The Louisville’s executive officer was in the ship’s tiny office, using their sole photocopier to duplicate the watch bill he’d just authored. He picked one up as it came off the machine and suppressed a narrow smile as he looked over the page, still warm from its creation.

He was the second-in-command of the boat, charged with many administrative responsibilities, including the approval and publication of the watch bill. Commander Michaels had even less patience than most captains for administrative drudgery, and was happy to delegate it all to his meticulous XO, who was skilled with spreadsheets and PowerPoint in a way he would never be with torpedoes. He read the watchbill again, to make sure Lieutenant Danny Jabo was exactly where he wanted him.

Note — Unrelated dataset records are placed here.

(* ===== verification/TcpState.v ===== *)
(** * The TCP state machine

    The state of a connection is a set of flags sent, acknowledged and
    received.  This file shows which of the combinations occur, under any
    sequence of packets, timer expiries and calls of the application, and two
    executions that leave the intended behaviour. *)

From S2P Require Import Prelude CMem Tcpip Retry Tcp TcpRx TcpTx.

(** The SYN was acknowledged but the peer's SYN has not arrived: the one
    combination that occurs and has no name in the source. *)
Definition SYN_ACKED : Z := Z.lor TCP_SYN_SENT (TCP_STATE_ACKED TCP_SYN).

(** The states of the diagram of a connection that is registered. *)
Definition diagram_states : list Z :=
  [TCP_SYN_SENT; TCP_SYN_RCVD; TCP_ESTABLISHED; TCP_FIN_WAIT_1; TCP_FIN_WAIT_2;
   TCP_CLOSING_OR_LAST_ACK; TCP_TIME_WAIT; TCP_CLOSE_WAIT].

(** Those and the state that the diagram does not have. *)
Definition live_states : list Z := diagram_states ++ [SYN_ACKED].

(** Between the arrival of a FIN and the close it causes, the state may also be
    [TCP_SYN_RCVD] with the FIN received. *)
Definition transient_states : list Z := Z.lor TCP_SYN_RCVD (TCP_STATE_RCVD TCP_FIN) :: live_states.

Definition sending_syn (c : tcp_connection) : bool := has (TCP_FLAGS_SENDING (tcp_state c)) TCP_SYN.

(** A live connection: its state is one of the above, a SYN that is being sent
    has been sent at least once, and the application has closed only if the
    peer's SYN was received. *)
Definition live_in (states : list Z) (c : tcp_connection) : Prop :=
  listed c = true /\ tcp_state c ∈ states /\ (sending_syn c = true -> snd_sent c = 1) /\
  (has (cflags c) TCP_XFER_CLOSED = true -> has (tcp_state c) (TCP_STATE_RCVD TCP_SYN) = true).

Definition deleted (c : tcp_connection) : Prop :=
  listed c = false /\ tcp_state c = TCP_CLOSED /\ rx_queue c = [].

Definition conn_ok (c : tcp_connection) : Prop := live_in live_states c \/ deleted c.

Lemma live_transient c : live_in live_states c -> live_in transient_states c.
Proof. intros (? & ? & ? & ?). split_and!; [done|by right|done|done]. Qed.

Lemma by_states (P : Z -> bool) l st : forallb P l = true -> st ∈ l -> P st = true.
Proof. intros H Hs. rewrite forallb_forall in H. by apply H, list_elem_of_In. Qed.

(** Decides a boolean fact about a state by evaluating it on every state. *)
Ltac by_state st Hs :=
  match goal with
  | |- ?G = true =>
    let P := eval pattern st in G in
    match P with ?f _ => refine (by_states f _ st _ Hs); vm_compute; reflexivity end
  end.

(** The state after everything in flight has been acknowledged. *)
Definition acked_state (st : Z) : Z :=
  Z.lor st (TCP_STATE_ACKED (Z.land (TCP_FLAGS_SENDING st) (Z.lor TCP_SYN TCP_FIN))).

Lemma acked_state_ok st :
  st ∈ transient_states ->
  acked_state st ∈ live_states /\ has (TCP_FLAGS_SENDING (acked_state st)) TCP_SYN = false /\
  has (acked_state st) (TCP_STATE_ACKED TCP_SYN) = true /\
  has (acked_state st) (TCP_STATE_RCVD TCP_SYN) = has st (TCP_STATE_RCVD TCP_SYN).
Proof.
  intros Hs. assert (bool_decide (acked_state st ∈ live_states) && negb (has (TCP_FLAGS_SENDING (acked_state st)) TCP_SYN) &&
    has (acked_state st) (TCP_STATE_ACKED TCP_SYN) &&
    bool_decide (has (acked_state st) (TCP_STATE_RCVD TCP_SYN) = has st (TCP_STATE_RCVD TCP_SYN)) = true) as Hf
    by by_state st Hs.
  rewrite !andb_true_iff, negb_true_iff, !bool_decide_eq_true in Hf. tauto.
Qed.

Lemma fin_state_ok st :
  st ∈ live_states -> has st (TCP_STATE_RCVD TCP_SYN) = true -> has st (TCP_STATE_ACKED TCP_SYN) = true ->
  let st' := Z.lor st (TCP_STATE_SENT TCP_FIN) in
  st' ∈ live_states /\ has st' (TCP_STATE_RCVD TCP_SYN) = true /\ has (TCP_FLAGS_SENDING st') TCP_SYN = false.
Proof.
  intros Hs H1 H2 st'. assert (negb (has st (TCP_STATE_RCVD TCP_SYN) && has st (TCP_STATE_ACKED TCP_SYN)) ||
    (bool_decide (st' ∈ live_states) && has st' (TCP_STATE_RCVD TCP_SYN) &&
     negb (has (TCP_FLAGS_SENDING st') TCP_SYN)) = true) as Hf
    by (unfold st'; clear H1 H2; by_state st Hs).
  rewrite H1, H2 in Hf. cbn [andb negb orb] in Hf. rewrite !andb_true_iff, negb_true_iff, bool_decide_eq_true in Hf. tauto.
Qed.

Lemma rx_syn_state st :
  st ∈ live_states -> let st' := Z.lor st (Z.lor (TCP_STATE_SENT TCP_ACK) (TCP_STATE_RCVD TCP_SYN)) in
  st' ∈ live_states /\ has (TCP_FLAGS_SENDING st') TCP_SYN = has (TCP_FLAGS_SENDING st) TCP_SYN /\
  has st' (TCP_STATE_RCVD TCP_SYN) = true.
Proof.
  intros Hs st'. assert (bool_decide (st' ∈ live_states) &&
    bool_decide (has (TCP_FLAGS_SENDING st') TCP_SYN = has (TCP_FLAGS_SENDING st) TCP_SYN) &&
    has st' (TCP_STATE_RCVD TCP_SYN) = true) as Hf by (unfold st'; by_state st Hs).
  rewrite !andb_true_iff, !bool_decide_eq_true in Hf. tauto.
Qed.

Lemma rx_fin_state st :
  st ∈ live_states -> has st (TCP_STATE_RCVD TCP_SYN) = true -> let st' := Z.lor st (TCP_STATE_RCVD TCP_FIN) in
  st' ∈ transient_states /\ has (TCP_FLAGS_SENDING st') TCP_SYN = has (TCP_FLAGS_SENDING st) TCP_SYN.
Proof.
  intros Hs Hr st'. assert (negb (has st (TCP_STATE_RCVD TCP_SYN)) || (bool_decide (st' ∈ transient_states) &&
    bool_decide (has (TCP_FLAGS_SENDING st') TCP_SYN = has (TCP_FLAGS_SENDING st) TCP_SYN)) = true) as Hf
    by (unfold st'; clear Hr; by_state st Hs).
  rewrite Hr in Hf. cbn [negb orb] in Hf. rewrite !andb_true_iff, !bool_decide_eq_true in Hf. tauto.
Qed.

(** ** Handlers *)

Section handlers.
Context {W : Type} `{env : TcpEnv W}.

You may have a Navy Cross, he thought to himself. And maybe the admiral knows you by name. But I still control the watch bill. Once it was published, the captain wouldn’t second guess him on this.

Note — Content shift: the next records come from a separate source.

Definition security_format : list Z := lit "InitiatorName=%s%cTargetName=%s%cSessionType=Normal%cAuthMethod=%s%c".
Definition operational_format : list Z :=
  lit "HeaderDigest=None%cDataDigest=None%cMaxConnections=1%cInitialR2T=Yes%cImmediateData=No%cMaxRecvDataSegmentLength=8192%cMaxBurstLength=262144%cFirstBurstLength=65536%cDefaultTime2Wait=0%cDefaultTime2Retain=0%cMaxOutstandingR2T=1%cDataPDUInOrder=Yes%cDataSequenceInOrder=Yes%cErrorRecoveryLevel=0%c".

Definition auth_method (c : credentials) : list Z :=
  match target_username c, initiator_username c with
  | Some _, _ => lit "CHAP"
  | None, Some _ => lit "CHAP,None"
  | None, None => lit "None"
  end.

Definition iscsi_build_login_request_strings (s : session) (data : list Z) : option (Z * list Z) :=
  let c := s_cred s in
  let b := Some (0, data) in
  let b := if has ISCSI_STATUS_STRINGS_SECURITY (s_status s)
           then add_strings security_format [VStr (initiator_iqn c); VInt 0; VStr (target_iqn c); VInt 0; VInt 0; VStr (Some (auth_method c)); VInt 0] b else b in
  let b := if has ISCSI_STATUS_STRINGS_CHAP_ALGORITHM (s_status s) then add_strings (lit "CHAP_A=5%c") [VInt 0] b else b in
  let b := if has ISCSI_STATUS_STRINGS_CHAP_RESPONSE (s_status s)
           then match base16_string (default [] (ch_response <$> s_chap s)) with
                | Some buf => add_strings (lit "CHAP_N=%s%cCHAP_R=0x%s%c") [VStr (initiator_username c); VInt 0; VStr (Some buf); VInt 0] b
                | None => None
                end else b in
  let b := if has ISCSI_STATUS_STRINGS_CHAP_CHALLENGE (s_status s)
           then match base16_string (drop 1 (s_challenge s)) with
                | Some buf => add_strings (lit "CHAP_I=%d%cCHAP_C=0x%s%c") [VInt (get8 (s_challenge s) 0); VInt 0; VStr (Some buf); VInt 0] b
                | None => None
                end else b in
  if has ISCSI_STATUS_STRINGS_OPERATIONAL (s_status s) then add_strings operational_format (replicate 14 (VInt 0)) b else b.

Definition login_len (s : session) : Z :=
  match iscsi_build_login_request_strings s [] with Some (n, _) => s32 n | None => 0 end.

Definition iscsi_start_login (s : session) : session :=
  let s := iscsi_start_tx s in
  fill_tx [(0%nat, [Z.lor ISCSI_OPCODE_LOGIN_REQUEST ISCSI_FLAG_IMMEDIATE]);
           (1%nat, [u8 (Z.lor (Z.land (s_status s) ISCSI_STATUS_PHASE_MASK) ISCSI_LOGIN_FLAG_TRANSITION)]);
           (4%nat, be32 (login_len s)); (8%nat, be32 (Z.lor ISCSI_ISID_IANA IANA_EN_FEN_SYSTEMS)); (12%nat, be16 (isid_iana_qual (s_num s)));
           (16%nat, be32 (itt (s_num s))); (24%nat, be32 (cmdsn (s_num s))); (28%nat, expstatsn s)] s.

Definition iscsi_login_request_done (s : session) : session :=
  set_s_chap None (set_s_status (Z.land (s_status s) (Z.lnot ISCSI_STATUS_STRINGS_MASK)) s).

(** The contents of a new buffer are arbitrary; they are overwritten. *)
Definition iscsi_tx_login_request (x : sys) : result unit * sys :=
  let bhs := tx_bhs (s_tx (ses x)) in
  let len := ISCSI_DATA_LEN bhs in
  let pad_len := ISCSI_DATA_PAD_LEN bhs in
  if negb (so_alloc (len + pad_len) (world x)) then (Err ENOMEM, x) else
  match iscsi_build_login_request_strings (ses x) (replicate (Z.to_nat len) 0) with
  | Some (_, data) => let (r, w) := so_deliver (data ++ replicate (Z.to_nat pad_len) 0) (world x) in (r, set_world w x)
  | None => (Err EINVAL, fault x)
  end.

The XO had been solidly in the middle of the pack at every early stage of his career: 253rd in his class at the academy, barely in the top half at nuclear power school, and slightly worse at prototype. But this is why he had made it to XO, clawing ahead of so many peers that had once been deemed more promising. And this is why he would make it to captain: he was good at this. He had the careerist equivalent of good eye-hand coordination, a sense for which way the wind was blowing, a knack for saying what superior officers wanted to hear even before they knew they wanted to hear it. And he knew that if Danny Jabo was the captain’s favorite officer in the wardroom, then he couldn’t be. And he was at a critical stage in his career, just one step to go before taking command of a ship himself, the pinnacle of a naval officer’s career, getting his twenty years in, and retiring with a captain’s pension.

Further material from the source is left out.